On peut amasser des souvenirs. Mais le bonheur ne passe pas exclusivement par
le sport.
Certes, ce sport
donne de l’adrénaline. Cette adrénaline qui fait penser que l’on est heureux.
Comme les joueurs, les joueurs d’argent, qui pensent être heureux parce qu’ils
jouent. Comme les drogués, qui pensent être heureux parce qu’ils se droguent.
Mais ils ne sont pas heureux. Ils font semblant. Ou croient l’être.
Et Justine est
une joueuse. De tennis ! Et elle n’est pas heureuse. Enfin, je veux dire,
qu’elle n’est pas heureuse grâce au tennis. Car le jeu n’apporte pas le bonheur
puisqu’il est forcément éphémère.

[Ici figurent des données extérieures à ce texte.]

Lemma vmread_loop fuel s v buf num b0 :
  cr3 (k_mach s) = kpd → byte_mem (kmem s) → is_u32 v → 0 ≤ num ≤ Z.of_nat fuel →
  v + num ≤ 2 ^ 32 → window_ok (kmem s) v (buf + b0) num →
  (∀ x, buf + b0 ≤ x < buf + b0 + num → ¬ table_byte (kmem s) x) →
  ∃ m', vmxchg_loop vm_map kernel_pd fuel pd v buf num b0 false s = Done (tt, set_kmem m' s) ∧
    (∀ i y, 0 ≤ i < num → ubyte (kmem s) (v + i) = Some y → m' (buf + b0 + i) = kmem s y) ∧
    (∀ x, ¬ (buf + b0 ≤ x < buf + b0 + num) → m' x = kmem s x).
Proof.
  revert s v num b0. induction fuel as [|fuel IH]; intros s v num b0 Hk Hbm Hv Hn Hle Hw Htb.
  { exists (kmem s). assert (num = 0) as -> by lia. split; [by destruct s as [? ? ? ? []]|].
    split; [lia|done]. }
  destruct (Z.eq_dec num 0) as [->|Hnz].
  { exists (kmem s). split; [by destruct s as [? ? ? ? []]|]. split; [lia|done]. }
  assert (Hnp : 0 < num) by lia.
  destruct (window_page _ _ _ _ Hv Hnp Hle Hw) as (Hbat & y & Ey & Hb & Ht & Hdis).
  set (o := v - mask_to_page v) in *. set (batch := Z.min (PAGE_SIZE - o) num) in *.
  rewrite (vmxchg_step fuel s v buf num b0 false y) by (done || lia). fold o batch. cbn [copied].
  set (m1 := fst (kmemcpy (kmem s) (buf + b0) (y + o) batch)).
  assert (Hin : ∀ k, 0 ≤ k < batch → m1 (buf + b0 + k) = kmem s (y + o + k)).
  { intros k Hkk. apply kmemcpy_in; try done; lia. }
  assert (Hout : ∀ x, ¬ (buf + b0 ≤ x < buf + b0 + batch) → m1 x = kmem s x).
  { intros x Hx. apply kmemcpy_out. lia. }
  assert (Hst : same_tables (kmem s) m1).
  { intros x Hx. apply Hout. intros Hr. by apply (Htb x ltac:(lia)). }
  pose proof (window_sub _ _ _ _ _ batch Hst ltac:(lia) Hw) as Hw1.
  assert (Hm1b : byte_mem m1) by (by apply kmemcpy_byte_mem).
  destruct (Z.eq_dec batch num) as [Efin|Hmore].
  - replace (num - batch) with 0 by lia. exists m1. split; [by destruct fuel|]. split.
    + intros i z Hi Ez. rewrite Hb in Ez by lia. injection Ez as <-. apply Hin. lia.
    + intros x Hx. apply Hout. lia.
  - assert (Eb : batch = PAGE_SIZE - o) by lia.
    rewrite next_page by (done || (unfold o in *; lia)). fold o. rewrite <- Eb.
    destruct (IH (set_kmem m1 s) (v + batch) (num - batch) (b0 + batch)) as (m' & E & H1 & H2);
      try done; try (unfold is_u32 in *; lia).
    { by replace (buf + (b0 + batch)) with (buf + b0 + batch) by lia. }
    { intros x Hx Htx. apply (Htb x ltac:(lia)). by apply (same_tables_byte _ m1). }
    change (kmem (set_kmem m1 s)) with m1 in *.
    pose proof (fun w => same_tables_ubyte (kmem s) m1 w Hst) as Hub.
    setoid_rewrite Hub in H1. exists m'. split; [done|]. split.
    + intros i z Hi Ez. destruct (Z.lt_ge_cases i batch).
      * rewrite H2 by lia. rewrite Hb in Ez by lia. injection Ez as <-. apply Hin. lia.
      * replace (buf + b0 + i) with (buf + (b0 + batch) + (i - batch)) by lia.
        rewrite (H1 (i - batch) z); [|lia|by replace (v + batch + (i - batch)) with (v + i) by lia].
        apply Hout. destruct (wo_mapped _ _ _ _ Hw i ltac:(lia)) as (z' & Ez' & _ & Hz').
        assert (z' = z) by congruence. subst. lia.
    + intros x Hx. rewrite H2 by lia. apply Hout. lia.
Qed.

End copying.

(** The kernel's memory map reaches the allocator's pages one to one. *)
Lemma layout_map_ok sy r :
  layout_ok sy → KM_VIRT_BASE < kernel_mem_break sy →
  create_vm_map sy !! VM_PALLOC_REGION = Some r → map_ok (create_vm_map sy) r.
Proof.
  intros Hl Hb Hr. destruct (palloc_region_ok sy Hl Hb) as (r' & Hr' & Hok).
  assert (r' = r) by congruence. subst r'. split; [done|]. intros w (_ & H1 & H2).
  rewrite (create_vm_map_eq sy Hl) in Hr. injection Hr as <-. cbn [vbase rsize] in H1, H2.
  pose proof Hl as []. unfold KM_VIRT_BASE, KM_PHYS_BASE, PAGE_SIZE in *.
  unfold reach, v2p. cbn [vbase pbase].
  replace (kernel_mem_break sy - 3221225472 + (w - (kernel_mem_break sy - 3221225472))) with w by lia.
  rewrite (get_region_p_free sy w Hl).
  2:{ unfold KM_FREE_PHYS_BASE, KM_VIRT_BASE, KM_PHYS_BASE. rewrite km_paddr_high; lia. }
  rewrite (create_vm_map_eq sy Hl). cbn. f_equal. rewrite u32_small; lia.
Qed.

(** Physical address 0 is reached through the low memory region. *)
Lemma reach_zero sy : layout_ok sy → reach (create_vm_map sy) 0 = Some 0xC0000000.
Proof.
  intros Hl. unfold reach, get_region_p. rewrite (create_vm_map_eq sy Hl). reflexivity.
Qed.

Une carrière sportive est éphémère. Et il est
illusoire de croire que, seule, cette carrière peut mener au bonheur, à la
plénitude.
Justine ne l’a
pas encore compris.
Mais aujourd’hui,
son corps va l’obliger à le comprendre.
Ce sera le
premier pas vers sa deuxième vie. Sa vraie deuxième vie. Celle qui, je lui
souhaite ardemment, la mènera, cette fois, vers ce à quoi nous aspirons
tous : l’équilibre.
Mais qui donc
l’atteint réellement ?
Bonne merde,
Justine. Et merci. Mais ne comptez pas sur moi pour vous dresser son palmarès.
Il est inscrit dans l’histoire du sport belge. »
Aujourd’hui,
Justine et moi nous croisons deux ou trois fois par an. L’une des dernières
fois, elle avait organisé, comme elle le fait de temps en temps, une journée
tennistique avec quelques journalistes spécialisés.
Comme chaque,
fois, elle prend un malin plaisir à terminer son « clinic » avec moi
et, à chaque fois, elle commence nos échanges avec cette phrase : « je me rappelle très bien que tu
menais 3-2 quand on a joué à Rochefort. »
Elle me le fait
alors payer, en souriant.
Et c’est
toujours rouge pivoine que je sors du terrain.
Aujourd’hui, je
peux affirmer que Justine Henin est une jeune femme et une jeune maman
heureuse. Elle a compris et assumé le fait que si le tennis demeurera à jamais
un pan capital de sa vie, cette dernière peut aussi être épanouissante sans la
petite balle jaune.
Il n’est plus
question de chimère. Mais bien d’objectifs clairs et précis qui font de Henin
une femme d’affaire, une maman épanouie.
Il s’agit sans aucun doute de sa plus belle victoire.